#"Mg"("HSO"_3)_2# decomposes into a solid #"X"#, #"H"_2"O"# vapor, and #"SO"_2# gas. If #"186 g"# of #"Mg"("HSO"_3)_2# decomposes completely and leaves behind #"40 g"# of solid #"X"#, what is the identity of #"X"#?

1 Answer
Nov 26, 2017

Magnesium oxide.

Explanation:

Start by writing the unbalanced chemical equation that can describe this decomposition reaction.

#"Mg"("HSO"_ 3)_ (2(s)) -> "X"_ ((s)) + "H"_ 2"O"_ ((g)) + "SO"_ (2(g))#

Now, focus on balancing as many elements as you can while ignoring magnesium and the solid #"X"#.

You will end up with

#"Mg"("HSO"_ 3)_ (2(s)) -> "X"_ ((s)) + "H"_ 2"O"_ ((g)) + 2"SO"_ (2(g))#

Notice that sulfur and hydrogen are balanced and that magnesium and oxygen are not, but that they could be depending on the identity of #"X"#. So a good starting point here will be to balance the equation by adding the missing atoms in place of #"X"#.

You will end up with

#"Mg"("HSO"_ 3)_ (2(s)) -> "MgO"_ ((s)) + "H"_ 2"O"_ ((g)) + 2"SO"_ (2(g))#

In order to prove that this is the identity of #"X"#, you need to use the masses of water and of sulfur dioxide produced by the reaction.

Now, you know that when #"186 g"# of magnesium bisulfite undergo decomposition, you get #"40 g"# of #"X"# and

#m_ ("H"_ 2"O" + "SO"_ 2) = "186 g " - " 40 g"#

#m_ ("H"_ 2"O" + "SO"_ 2) = "146 g"#

Use the molar mass of magnesium bisulfite to convert the mass of the solid to moles.

#186 color(red)(cancel(color(black)("g"))) * ("1 mole Mg"("HSO"_3)_2)/(186.45 color(red)(cancel(color(black)("g")))) = "0.9976 moles Mg"("HSO"_3)_2#

According to the chemical equation that we're working with, every mole of magnesium bisulfite that undergoes decomposition produces #1# mole of water and #2# moles of sulfur dioxide.

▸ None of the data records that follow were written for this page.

(** * Range-series files: the block model of rs.c (rsdump / rsgen)

    A shallow embedding of src/rs.c.  An RS file is a big-endian RIFF-like
    sequence of blocks, each an 8-byte header (4-byte key, 32-bit size)
    followed by its payload.  rsdump decodes such a file into a linked
    list of nodes and writes one text record per node; rsgen reads the
    text records back, recomputes the sizes of the AQFT, HEAD and BODY
    super-blocks and writes the binary file.

    Conventions of the embedding:
    - a byte, and a character of the text file, is a [Z] in [0, 256);
    - [uint32_t] and [unsigned long] values are [Z] with the wrap-around
      written out ([wrap32], [wrap64]; [unsigned long] is 64 bits wide);
    - the linked list of [struct node] is a [list node], the [next]
      pointers being the list structure;
    - a [FILE *] opened for reading is the text that remains to be read
      (a saved [ftell] position is the remaining text at that moment and
      [fseek] back to it restores it);
    - [stderr] is a list of structured diagnostics ([diag]);
    - [malloc] and [fwrite] do not fail;
    - an access outside the file buffer, a store outside a block that
      [malloc] gave or outside a local array, and [free] on memory that
      [malloc] did not give end the run of the embedding ([OutOfBounds],
      [Overrun], [Undefined]): C does not say what follows. *)

From Stdlib Require Import Ascii String.
From Stdlib Require Import ZArith List Lia Bool Permutation.
Import ListNotations.
Local Open Scope Z_scope.

(** ** Machine integers and byte order *)

Definition wrap32 (z : Z) : Z := z mod 2 ^ 32.
Definition wrap64 (z : Z) : Z := z mod 2 ^ 64.

(** [sizeof(struct block_header)]: a packed key and size. *)
Definition sizeof_block_header : Z := 8.

(** The value of a byte sequence read most significant byte first. *)
Definition be_decode (bs : list Z) : Z :=
  fold_left (fun acc b => acc * 256 + b) bs 0.

(** The [n] low bytes of [v], most significant first. *)
Fixpoint be_encode (n : nat) (v : Z) : list Z :=
  match n with
  | O => []
  | S m => (v / 256 ^ Z.of_nat m) mod 256 :: be_encode m v
  end.

(** [swapcopy]: reverses objects of 2, 4 or 8 bytes, and leaves any other
    size alone (the [switch] has no default case). *)
Definition swapcopy (source : list Z) : list Z :=
  match length source with
  | 2%nat | 4%nat | 8%nat => rev source
  | _ => source
  end.

Definition fourcc := Z.

Definition KEY_AQFT : fourcc := 0x41514654.
Definition KEY_HEAD : fourcc := 0x48454144.
Definition KEY_sign : fourcc := 0x7369676e.
Definition KEY_mcda : fourcc := 0x6d636461.
Definition KEY_dbrf : fourcc := 0x64627266.
Definition KEY_cnst : fourcc := 0x636e7374.
Definition KEY_hasi : fourcc := 0x68617369.
Definition KEY_swep : fourcc := 0x73776570.
Definition KEY_fbin : fourcc := 0x6662696e.
Definition KEY_BODY : fourcc := 0x424f4459.
Definition KEY_rtag : fourcc := 0x72746167.
Definition KEY_gps1 : fourcc := 0x67707331.
Definition KEY_indx : fourcc := 0x696e6478.
Definition KEY_scal : fourcc := 0x7363616c.
Definition KEY_afft : fourcc := 0x61666674.
Definition KEY_ifft : fourcc := 0x69666674.
Definition KEY_END : fourcc := 0x454e4420.

Definition BINFORMAT_CVIQ : fourcc := 0x63766971.
Definition BINTYPE_FLT4 : fourcc := 0x666c7434.

Definition SIZE_LINE : nat := 256.
Definition SIZE_DESCRIPTION : nat := 64.
Definition SIZE_OWNERNAME : nat := 64.
Definition SIZE_COMMENT : nat := 64.

(** ** Nodes *)

(** What [node->data] points at: nothing, a place in the file buffer
    (rsdump: the nodes alias the buffer the file was read into), or a block
    of its own obtained from [malloc] (rsgen). *)
Inductive dptr : Type :=
| NullPtr
| BufPtr (off : nat)
| HeapPtr (bytes : list Z).

Record node : Type := mknode {
  key : fourcc;
  size : Z;
  data : dptr
}.

(** [superblock]: 1 for the keys whose payload is made of sub-blocks. *)
Definition superblock (k : fourcc) : bool :=
  if k =? KEY_AQFT then true
  else if k =? KEY_HEAD then true
  else if k =? KEY_BODY then true
  else if k =? KEY_END then true
  else false.

(** ** The size reconciler *)

Fixpoint calculate_body_size_loop (l : list node) (in_body : bool) (sz : Z) : Z :=
  match l with
  | [] => sz
  | n :: rest =>
      let in_body1 := if key n =? KEY_END then false else in_body in
      let sz1 := if in_body1 then wrap32 (sz + (size n + sizeof_block_header)) else sz in
      let in_body2 := if key n =? KEY_BODY then true else in_body1 in
      calculate_body_size_loop rest in_body2 sz1
  end.

Definition calculate_body_size (l : list node) : Z :=
  calculate_body_size_loop l false 0.

Fixpoint calculate_head_size_loop (l : list node) (in_head : bool) (sz : Z) : Z :=
  match l with
  | [] => sz
  | n :: rest =>
      let in_head1 := if key n =? KEY_END then false else in_head in
      let in_head2 := if key n =? KEY_BODY then false else in_head1 in
      let sz1 := if in_head2 then wrap32 (sz + (size n + sizeof_block_header)) else sz in
      let in_head3 := if key n =? KEY_HEAD then true else in_head2 in
      calculate_head_size_loop rest in_head3 sz1
  end.

Definition calculate_head_size (l : list node) : Z :=
  calculate_head_size_loop l false 0.

(** [set_block_size]: overwrites the size of the first node with the given
    key; 1 when there is none. *)
Fixpoint set_block_size (l : list node) (k : fourcc) (sz : Z) : Z * list node :=
  match l with
  | [] => (1, [])
  | n :: rest =>
      if key n =? k then (0, mknode (key n) sz (data n) :: rest)
      else let (e, rest') := set_block_size rest k sz in (e, n :: rest')
  end.

(** [fixup_sizes]: the list is updated in place, so a failure part of the
    way leaves the sizes already written. *)
Definition fixup_sizes (l : list node) : Z * list node :=
  let head_size := calculate_head_size l in
  if head_size =? 0 then (1, l) else
  let body_size := calculate_body_size l in
  if body_size =? 0 then (1, l) else
  let aqft_size :=
    wrap32 (head_size + sizeof_block_header + body_size + sizeof_block_header) in
  let (e1, l1) := set_block_size l KEY_AQFT aqft_size in
  if negb (e1 =? 0) then (1, l1) else
  let (e2, l2) := set_block_size l1 KEY_HEAD head_size in
  if negb (e2 =? 0) then (1, l2) else
  let (e3, l3) := set_block_size l2 KEY_BODY body_size in
  if negb (e3 =? 0) then (1, l3) else
  (0, l3).

(** The bytes a run of blocks occupies in the file: payload plus header. *)
Definition region_size (l : list node) : Z :=
  fold_right (fun n acc => size n + sizeof_block_header + acc) 0 l.

Definition is_sentinel (k : fourcc) : bool :=
  (k =? KEY_HEAD) || (k =? KEY_BODY) || (k =? KEY_END).
(** One turn of [rows.forEach] for one sensor. *)
Definition runStep (acc : Running) (reading : option num) : Running :=
  match reading with
  | None => acc
  | Some v =>
      if negb (isNaN v) then {|
        runMin := JsNumber.min (runMin acc) v;
        runMax := JsNumber.max (runMax acc) v;
        runSum := JsMath.add (runSum acc) v;
        runCount := S (runCount acc)
      |}
      else acc
  end.

Record Summary : Type := {
  sum_min : option num;
  sum_max : option num;
  sum_avg : option num;
  samples : nat
}.

Definition summary (acc : Running) : Summary :=
  match runCount acc with
  | O => {| sum_min := None; sum_max := None; sum_avg := None; samples := 0 |}
  | S _ => {|
      sum_min := Some (JsMath.toFixed 3 (runMin acc));
      sum_max := Some (JsMath.toFixed 3 (runMax acc));
      sum_avg :=
        Some (JsMath.toFixed 3 (runSum acc / Fin (INR (runCount acc))));
      samples := runCount acc
    |}
  end.

(** The [ultra_height] and [lidar_height] parts of [analysis]; [None] is
    the [analysis: null] answered when there are no rows.  The period and
    the status counts are left out. *)
Definition analysis (rows : list Sample) : option (Summary * Summary) :=
  match rows with
  | [] => None
  | _ =>
      let acc :=
        fold_left
          (fun acc r =>
             (runStep (fst acc) (s_ultra_height r),
              runStep (snd acc) (s_lidar_height r)))
          rows (runStart, runStart) in
      Some (summary (fst acc), summary (snd acc))
  end.

(** Vocabulary for the readings of one sensor: the readings that the
    loop counts, those it can average (no infinite value), and the finite
    values among them. *)
Definition counted (reading : option num) : bool :=
  match reading with
  | Some v => negb (isNaN v)
  | None => false
  end.






End TankCards.

(* ================================================================= *)
(** ** routes/transactionHistoryBasic.js *)

Module BasicHistory.

Local Open Scope string_scope.
Local Open Scope js_scope.

(** [horizontalCylinderVolume(D, L, h)], in cubic metres. *)
Definition horizontalCylinderVolume (D L h : num) : num :=
  let R' := D / 2 in
  if h <=? 0 then 0
  else if h >=? D then PI * R' * R' * L
  else
    let term1 := R' * R' * acos ((R' - h) / R') in
    let term2 := (R' - h) * sqrt (2 * R' * h - h * h) in
    let area := term1 - term2 in
    L * area.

In your case, the decomposition reaction will produce

#0.9976 color(red)(cancel(color(black)("moles Mg"("HSO"_3)_2))) * ("1 mole H"_2"O")/(1color(red)(cancel(color(black)("mole Mg"("HSO"_3)_2)))) = "0.9976 moles H"_2"O"#

and

#0.9976 color(red)(cancel(color(black)("moles Mg"("HSO"_3)_2))) * "2 moles SO"_2/(1color(red)(cancel(color(black)("mole Mg"("HSO"_3)_2)))) = "1.9952 moles SO"_2#

In order to check whether or not the chemical equation is correct, calculate the number of grams of water and of sulfur dioxide and compare the result to #"146 g"#.

#0.9976 color(red)(cancel(color(black)("moles H"_2"O"))) * "18.015 g"/(1color(red)(cancel(color(black)("mole H"_2"O")))) = "17.97 g"#

#1.9952 color(red)(cancel(color(black)("moles SO"_2))) * "64.07 g"/(1color(red)(cancel(color(black)("mole SO"_2)))) = "127.83 g"#

So according to this balanced chemical equation, the reaction will produce

#"17.97 g H"_2"O" + "127.83 g SO"_2 = "145.8 g"#

This is fairly close to the known value of #"146 g"#, so you can say that the balanced chemical equation is indeed

#"Mg"("HSO"_ 3)_ (2(s)) -> "MgO"_ ((s)) + "H"_ 2"O"_ ((g)) + 2"SO"_ (2(g))#

Consequently, you can say that #"X"# is magnesium oxide, #"MgO"#. To test this, use the fact that the reaction produces #1# mole of magnesium oxide for every #1# mole of magnesium bisulfite that undergoes decomposition and the molar mass of magnesium oxide.

#0.9976 color(red)(cancel(color(black)("moles MgO"))) * "40.304 g"/(1color(red)(cancel(color(black)("mole MgO")))) = "40.21 g"#

Once again, this value is fairly close to the known value of #"40 g"# to confirm the result.